WORK INSTRUCTION: Return the records exactly, from the first line through the "(length (d_backups (s_db" line.

(MATERIAL FOR THIS EXERCISE Opens)

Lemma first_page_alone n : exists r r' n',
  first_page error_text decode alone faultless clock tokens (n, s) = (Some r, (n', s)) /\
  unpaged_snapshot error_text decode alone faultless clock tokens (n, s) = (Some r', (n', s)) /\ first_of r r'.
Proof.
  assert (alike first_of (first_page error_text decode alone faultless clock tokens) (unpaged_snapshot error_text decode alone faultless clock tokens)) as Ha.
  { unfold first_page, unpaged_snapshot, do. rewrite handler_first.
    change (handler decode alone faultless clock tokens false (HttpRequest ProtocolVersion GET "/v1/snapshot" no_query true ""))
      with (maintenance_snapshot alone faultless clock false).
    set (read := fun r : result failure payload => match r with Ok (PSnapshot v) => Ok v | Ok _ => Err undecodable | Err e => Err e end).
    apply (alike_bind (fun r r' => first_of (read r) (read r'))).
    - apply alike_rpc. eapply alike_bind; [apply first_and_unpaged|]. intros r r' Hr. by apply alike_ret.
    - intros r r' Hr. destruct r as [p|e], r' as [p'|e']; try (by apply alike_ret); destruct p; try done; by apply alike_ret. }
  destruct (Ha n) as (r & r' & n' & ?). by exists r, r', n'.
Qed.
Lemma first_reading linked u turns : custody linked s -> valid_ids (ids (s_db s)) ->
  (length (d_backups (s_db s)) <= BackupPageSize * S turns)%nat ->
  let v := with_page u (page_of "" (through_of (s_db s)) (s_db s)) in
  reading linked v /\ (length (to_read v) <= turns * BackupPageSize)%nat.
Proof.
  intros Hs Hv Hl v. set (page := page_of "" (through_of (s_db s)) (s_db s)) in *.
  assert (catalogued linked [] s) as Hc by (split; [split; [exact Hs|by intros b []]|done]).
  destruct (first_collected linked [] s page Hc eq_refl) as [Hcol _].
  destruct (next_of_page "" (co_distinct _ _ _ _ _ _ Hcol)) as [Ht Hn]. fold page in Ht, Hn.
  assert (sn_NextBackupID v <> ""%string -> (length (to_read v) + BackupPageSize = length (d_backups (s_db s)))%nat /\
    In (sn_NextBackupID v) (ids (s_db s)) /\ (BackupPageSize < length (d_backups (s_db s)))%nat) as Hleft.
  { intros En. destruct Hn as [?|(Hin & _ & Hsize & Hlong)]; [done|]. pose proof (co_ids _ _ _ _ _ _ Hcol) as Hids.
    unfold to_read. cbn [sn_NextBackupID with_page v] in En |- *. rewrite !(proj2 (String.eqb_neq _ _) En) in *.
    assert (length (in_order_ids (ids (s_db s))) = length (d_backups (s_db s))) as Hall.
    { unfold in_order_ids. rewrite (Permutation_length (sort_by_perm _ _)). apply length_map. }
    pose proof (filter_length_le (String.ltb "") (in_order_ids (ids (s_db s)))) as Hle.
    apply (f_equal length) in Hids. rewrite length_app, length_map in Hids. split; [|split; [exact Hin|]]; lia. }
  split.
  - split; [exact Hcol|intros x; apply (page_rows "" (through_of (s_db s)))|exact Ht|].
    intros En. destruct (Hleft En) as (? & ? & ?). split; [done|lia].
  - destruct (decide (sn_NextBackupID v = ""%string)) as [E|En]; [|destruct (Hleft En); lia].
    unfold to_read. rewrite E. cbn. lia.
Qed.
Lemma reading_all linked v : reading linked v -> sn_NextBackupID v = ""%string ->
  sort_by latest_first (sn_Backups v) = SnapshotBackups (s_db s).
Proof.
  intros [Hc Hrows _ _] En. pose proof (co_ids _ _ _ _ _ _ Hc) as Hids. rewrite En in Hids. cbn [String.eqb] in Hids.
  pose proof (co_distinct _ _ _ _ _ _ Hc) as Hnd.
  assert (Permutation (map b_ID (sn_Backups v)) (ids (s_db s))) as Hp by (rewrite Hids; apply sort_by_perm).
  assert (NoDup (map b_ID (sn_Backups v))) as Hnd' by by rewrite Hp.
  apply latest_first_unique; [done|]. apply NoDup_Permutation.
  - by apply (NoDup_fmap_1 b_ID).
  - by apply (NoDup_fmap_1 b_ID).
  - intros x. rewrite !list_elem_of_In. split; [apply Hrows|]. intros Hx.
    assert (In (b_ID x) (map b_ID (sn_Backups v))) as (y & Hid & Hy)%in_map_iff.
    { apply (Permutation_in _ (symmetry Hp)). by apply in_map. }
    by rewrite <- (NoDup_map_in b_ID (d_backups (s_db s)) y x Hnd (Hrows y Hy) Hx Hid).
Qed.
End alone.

(MATERIAL FOR THIS EXERCISE Closes)

EXERCISE RESULT:
Lemma first_page_alone n : exists r r' n',
  first_page error_text decode alone faultless clock tokens (n, s) = (Some r, (n', s)) /\
  unpaged_snapshot error_text decode alone faultless clock tokens (n, s) = (Some r', (n', s)) /\ first_of r r'.
Proof.
  assert (alike first_of (first_page error_text decode alone faultless clock tokens) (unpaged_snapshot error_text decode alone faultless clock tokens)) as Ha.
  { unfold first_page, unpaged_snapshot, do. rewrite handler_first.
    change (handler decode alone faultless clock tokens false (HttpRequest ProtocolVersion GET "/v1/snapshot" no_query true ""))
      with (maintenance_snapshot alone faultless clock false).
    set (read := fun r : result failure payload => match r with Ok (PSnapshot v) => Ok v | Ok _ => Err undecodable | Err e => Err e end).
    apply (alike_bind (fun r r' => first_of (read r) (read r'))).
    - apply alike_rpc. eapply alike_bind; [apply first_and_unpaged|]. intros r r' Hr. by apply alike_ret.
    - intros r r' Hr. destruct r as [p|e], r' as [p'|e']; try (by apply alike_ret); destruct p; try done; by apply alike_ret. }
  destruct (Ha n) as (r & r' & n' & ?). by exists r, r', n'.
Qed.
Lemma first_reading linked u turns : custody linked s -> valid_ids (ids (s_db s)) ->
  (length (d_backups (s_db s)) <= BackupPageSize * S turns)%nat ->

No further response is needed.